(* ===== verification/Config.v ===== *)
(** * Protocol constants and the block subsidy

    config/config.go, config/subsidy.go and config/seeds.go, with the fields of
    config/namecoin_params.go the modelled code reads. *)

From S2P Require Import Prelude.

Definition NameExpirationBlocks : Z := 36000.
Definition MinBlocksBeforeFirstUpdate : Z := 12.
Definition MaxBlocksBeforeFirstUpdate : Z := 36000.
Definition MaxNameLength : Z := 255.
Definition MaxValueLength : Z := 520.
Definition DustLimit : Z := 546.
Definition MinNameOperationFee : Z := 1000000.
Definition MinRelayTxFee : Z := 1000.
Definition AuxPowVersionBit : Z := 0x100.
Definition MainNetAuxPowActivationHeight : Z := 19200.
Definition TestNetAuxPowActivationHeight : Z := 19200.
Definition RegTestAuxPowActivationHeight : Z := 999999999.
Definition MaxValueLengthUI : Z := 520.
Definition UTXOTrackingStartHeight : Z := 0.

Definition ValidNamespaces : list bytes := [str "d/"; str "id/"; str "p/"].

(** The network magics, as the [uint32] constants the code writes. *)
Definition MainNetMagic : Z := 0xf9beb4fe.
Definition TestNetMagic : Z := 0xfabfb5fe.
Definition RegTestMagic : Z := 0xfabfb5da.

(** The fields of [chaincfg.Params] the modelled code reads. *)
Record Params := mkParams {
  Net : Z;
  SubsidyReductionInterval : Z;   (* int32 *)
  PowLimit : Z;                   (* *big.Int *)
  PowLimitBits : Z;               (* uint32 *)
}.

Definition NamecoinMainNetParams : Params :=
  {| Net := MainNetMagic; SubsidyReductionInterval := 210000; PowLimit := 2 ^ 224 - 1;
     PowLimitBits := 0x1d00ffff |}.
Definition NamecoinTestNetParams : Params :=
  {| Net := TestNetMagic; SubsidyReductionInterval := 210000; PowLimit := 2 ^ 224 - 1;
     PowLimitBits := 0x1d00ffff |}.
Definition NamecoinRegTestParams : Params :=
  {| Net := RegTestMagic; SubsidyReductionInterval := 150; PowLimit := 2 ^ 255 - 1;
     PowLimitBits := 0x207fffff |}.

(** [Config.ChainParams], on [c.Network]. *)
Definition ChainParams (network : bytes) : Params :=
  if bool_decide (network = str "testnet") then NamecoinTestNetParams
  else if bool_decide (network = str "regtest") then NamecoinRegTestParams
  else NamecoinMainNetParams.

(** ** Seeds and ports *)

Definition MainNetDNSSeeds : list bytes :=
  [str "nmc.seed.quisquis.de"; str "seed.nmc.markasoftware.com"; str "dnsseed1.nmc.dotbit.zone";
   str "dnsseed2.nmc.dotbit.zone"; str "dnsseed.nmc.testls.space"; str "namecoin.seed.cypherstack.com"].
Definition TestNetDNSSeeds : list bytes := [str "dnsseed.test.namecoin.webbtc.com"].
Definition RegTestDNSSeeds : list bytes := [].

Definition DNSSeeds (network : bytes) : list bytes :=
  if bool_decide (network = str "testnet") then TestNetDNSSeeds
  else if bool_decide (network = str "regtest") then RegTestDNSSeeds
  else MainNetDNSSeeds.

Definition MainNetDefaultPort : bytes := str "8334".
Definition TestNetDefaultPort : bytes := str "18334".
Definition RegTestDefaultPort : bytes := str "18445".

Definition DefaultPort (network : bytes) : bytes :=
  if bool_decide (network = str "testnet") then TestNetDefaultPort
  else if bool_decide (network = str "regtest") then RegTestDefaultPort
  else MainNetDefaultPort.

Definition IsValidNamespace (name : bytes) : bool :=
  existsb (fun ns => HasPrefix name ns) ValidNamespaces.

Definition GetAuxPowActivationHeight (p : Params) : Z :=
  if Net p =? MainNetMagic then MainNetAuxPowActivationHeight
  else if Net p =? TestNetMagic then TestNetAuxPowActivationHeight
  else if Net p =? RegTestMagic then RegTestAuxPowActivationHeight
  else MainNetAuxPowActivationHeight.

(** ** Subsidy *)

Definition CoinValue : Z := 100000000.
Definition InitialBlockSubsidy : Z := 50 * CoinValue.
Definition MaxHalvings : Z := 64.

Definition CalcBlockSubsidy (height : Z) (chainParams : Params) : Z :=
  if height <? 0 then 0
  else
    let halvings := height / SubsidyReductionInterval chainParams in
    if halvings >=? MaxHalvings then 0
    else Z.shiftr InitialBlockSubsidy halvings.

(** The subsidies of the blocks below a height. *)
Fixpoint total_subsidy (p : Params) (n : nat) : Z :=
  match n with
  | O => 0
  | S n => total_subsidy p n + CalcBlockSubsidy (Z.of_nat n) p
  end.

Lemma CalcBlockSubsidy_eq h p : 0 <= h -> 0 < SubsidyReductionInterval p ->
  CalcBlockSubsidy h p = InitialBlockSubsidy / 2 ^ (h / SubsidyReductionInterval p).
Proof.
  intros Hh Hp. unfold CalcBlockSubsidy. destruct (Z.ltb_spec h 0); [lia|].
  assert (0 <= h / SubsidyReductionInterval p) by (apply Z.div_pos; lia).
  set (k := h / SubsidyReductionInterval p) in *.
  destruct (Z.geb_spec k MaxHalvings) as [G|G].
  - symmetry. apply Z.div_small. split; [done|].
    apply Z.lt_le_trans with (2 ^ 64); [by vm_compute|]. apply Z.pow_le_mono_r; unfold MaxHalvings in G; lia.
  - by rewrite Z.shiftr_div_pow2.
Qed.

Lemma CalcBlockSubsidy_range h p : 0 < SubsidyReductionInterval p ->
  0 <= CalcBlockSubsidy h p <= InitialBlockSubsidy.
Proof.
  intros Hp. destruct (Z.ltb_spec h 0) as [L|L].
  - unfold CalcBlockSubsidy. destruct (Z.ltb_spec h 0); [|lia]. by vm_compute.
  - rewrite CalcBlockSubsidy_eq by done.
    assert (0 < 2 ^ (h / SubsidyReductionInterval p)) by (apply Z.pow_pos_nonneg; [lia|apply Z.div_pos; lia]).
    split; [apply Z.div_pos; [by vm_compute|lia]|].
    apply Z.div_le_upper_bound; [done|]. assert (0 < InitialBlockSubsidy) by by vm_compute. nia.
Qed.

Lemma CalcBlockSubsidy_mono h h' p : 0 < SubsidyReductionInterval p -> 0 <= h <= h' ->
  CalcBlockSubsidy h' p <= CalcBlockSubsidy h p.
Proof.
  intros Hp H. rewrite !CalcBlockSubsidy_eq by lia.
  apply Z.div_le_compat_l; [by vm_compute|]. split.
  - apply Z.pow_pos_nonneg; [lia|apply Z.div_pos; lia].
  - apply Z.pow_le_mono_r; [lia|]. apply Z.div_le_mono; lia.
Qed.

(** ** The supply: [I] blocks of each subsidy, each half the one before *)

Section supply.
Context (p : Params) (I : nat).
Context (HI : Z.of_nat I = SubsidyReductionInterval p) (Hpos : (0 < I)%nat).

Definition era_subsidy (k : nat) : Z := InitialBlockSubsidy / 2 ^ Z.of_nat k.

Lemma era_CalcBlockSubsidy k i : (i < I)%nat ->
  CalcBlockSubsidy (Z.of_nat (k * I + i)) p = era_subsidy k.
Proof.
  intros Hi. rewrite CalcBlockSubsidy_eq by lia. unfold era_subsidy. do 2 f_equal.
  rewrite <-HI, Nat2Z.inj_add, Nat2Z.inj_mul, Z.div_add_l by lia. rewrite Z.div_small by lia. lia.
Qed.

Fixpoint eras (k : nat) : Z :=
  match k with O => 0 | S k => eras k + Z.of_nat I * era_subsidy k end.

Lemma eras_S k : eras (S k) = eras k + Z.of_nat I * era_subsidy k.
Proof. done. Qed.

Lemma total_era k i : (i <= I)%nat ->
  total_subsidy p (k * I + i) = total_subsidy p (k * I) + Z.of_nat i * era_subsidy k.
Proof.
  induction i as [|i IH]; intros Hi; [rewrite Nat.add_0_r; lia|].
  rewrite Nat.add_succ_r. cbn [total_subsidy]. rewrite IH, era_CalcBlockSubsidy by lia. lia.
Qed.

Lemma total_eras k : total_subsidy p (k * I) = eras k.
Proof.
  induction k as [|k IH]; [done|]. rewrite eras_S.
  replace (S k * I)%nat with (k * I + I)%nat by lia. rewrite total_era, IH by lia. lia.
Qed.

Lemma era_subsidy_zero k : (33 <= k)%nat -> era_subsidy k = 0.
Proof.
  intros Hk. unfold era_subsidy. apply Z.div_small. split; [done|].
  apply Z.lt_le_trans with (2 ^ 33); [by vm_compute|]. apply Z.pow_le_mono_r; lia.
Qed.

Lemma eras_total k : (33 <= k)%nat -> eras k = eras 33.
Proof.
  intros Hk. replace k with (33 + (k - 33))%nat by lia. generalize (k - 33)%nat as m.
  induction m as [|m IH]; [by rewrite Nat.add_0_r|].
  rewrite Nat.add_succ_r, eras_S, IH, era_subsidy_zero by lia. lia.
Qed.

Lemma total_subsidy_mono n m : (n <= m)%nat -> total_subsidy p n <= total_subsidy p m.
Proof.
  induction 1 as [|m H IH]; [done|]. cbn [total_subsidy].
  pose proof (CalcBlockSubsidy_range (Z.of_nat m) p). lia.
Qed.

(** The supply is reached with the last era that still pays and never passed. *)
Lemma supply_bound n :
  total_subsidy p n <= eras 33 /\ ((33 * I <= n)%nat -> total_subsidy p n = eras 33).
Proof.
  assert (forall n, (33 * I <= n)%nat -> total_subsidy p n = eras 33) as E.
  { intros m Hm. assert (m <= m * I)%nat as Hm' by nia.
    assert (33 <= m)%nat by nia.
    pose proof (total_subsidy_mono m (m * I) Hm') as H1. pose proof (total_subsidy_mono (33 * I) m Hm) as H2.
    rewrite total_eras in H1, H2. rewrite (eras_total m) in H1 by done. lia. }
  split; [|apply E]. destruct (Nat.le_gt_cases (33 * I) n) as [L|L]; [by rewrite E|].
  assert (n <= 33 * I)%nat as Hn by lia.
  pose proof (total_subsidy_mono n (33 * I) Hn) as H. rewrite total_eras in H. lia.
Qed.

End supply.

— Your instructions —
Take exactly the lines from the one containing "Fixpoint total_subsidy (p" through the one containing "Context (HI : Z.of_nat" in the data above, and output them with nothing added.

— Reply —
Fixpoint total_subsidy (p : Params) (n : nat) : Z :=
  match n with
  | O => 0
  | S n => total_subsidy p n + CalcBlockSubsidy (Z.of_nat n) p
  end.

Lemma CalcBlockSubsidy_eq h p : 0 <= h -> 0 < SubsidyReductionInterval p ->
  CalcBlockSubsidy h p = InitialBlockSubsidy / 2 ^ (h / SubsidyReductionInterval p).
Proof.
  intros Hh Hp. unfold CalcBlockSubsidy. destruct (Z.ltb_spec h 0); [lia|].
  assert (0 <= h / SubsidyReductionInterval p) by (apply Z.div_pos; lia).
  set (k := h / SubsidyReductionInterval p) in *.
  destruct (Z.geb_spec k MaxHalvings) as [G|G].
  - symmetry. apply Z.div_small. split; [done|].
    apply Z.lt_le_trans with (2 ^ 64); [by vm_compute|]. apply Z.pow_le_mono_r; unfold MaxHalvings in G; lia.
  - by rewrite Z.shiftr_div_pow2.
Qed.

Lemma CalcBlockSubsidy_range h p : 0 < SubsidyReductionInterval p ->
  0 <= CalcBlockSubsidy h p <= InitialBlockSubsidy.
Proof.
  intros Hp. destruct (Z.ltb_spec h 0) as [L|L].
  - unfold CalcBlockSubsidy. destruct (Z.ltb_spec h 0); [|lia]. by vm_compute.
  - rewrite CalcBlockSubsidy_eq by done.
    assert (0 < 2 ^ (h / SubsidyReductionInterval p)) by (apply Z.pow_pos_nonneg; [lia|apply Z.div_pos; lia]).
    split; [apply Z.div_pos; [by vm_compute|lia]|].
    apply Z.div_le_upper_bound; [done|]. assert (0 < InitialBlockSubsidy) by by vm_compute. nia.
Qed.

Lemma CalcBlockSubsidy_mono h h' p : 0 < SubsidyReductionInterval p -> 0 <= h <= h' ->
  CalcBlockSubsidy h' p <= CalcBlockSubsidy h p.
Proof.
  intros Hp H. rewrite !CalcBlockSubsidy_eq by lia.
  apply Z.div_le_compat_l; [by vm_compute|]. split.
  - apply Z.pow_pos_nonneg; [lia|apply Z.div_pos; lia].
  - apply Z.pow_le_mono_r; [lia|]. apply Z.div_le_mono; lia.
Qed.

(** ** The supply: [I] blocks of each subsidy, each half the one before *)

Section supply.
Context (p : Params) (I : nat).
Context (HI : Z.of_nat I = SubsidyReductionInterval p) (Hpos : (0 < I)%nat).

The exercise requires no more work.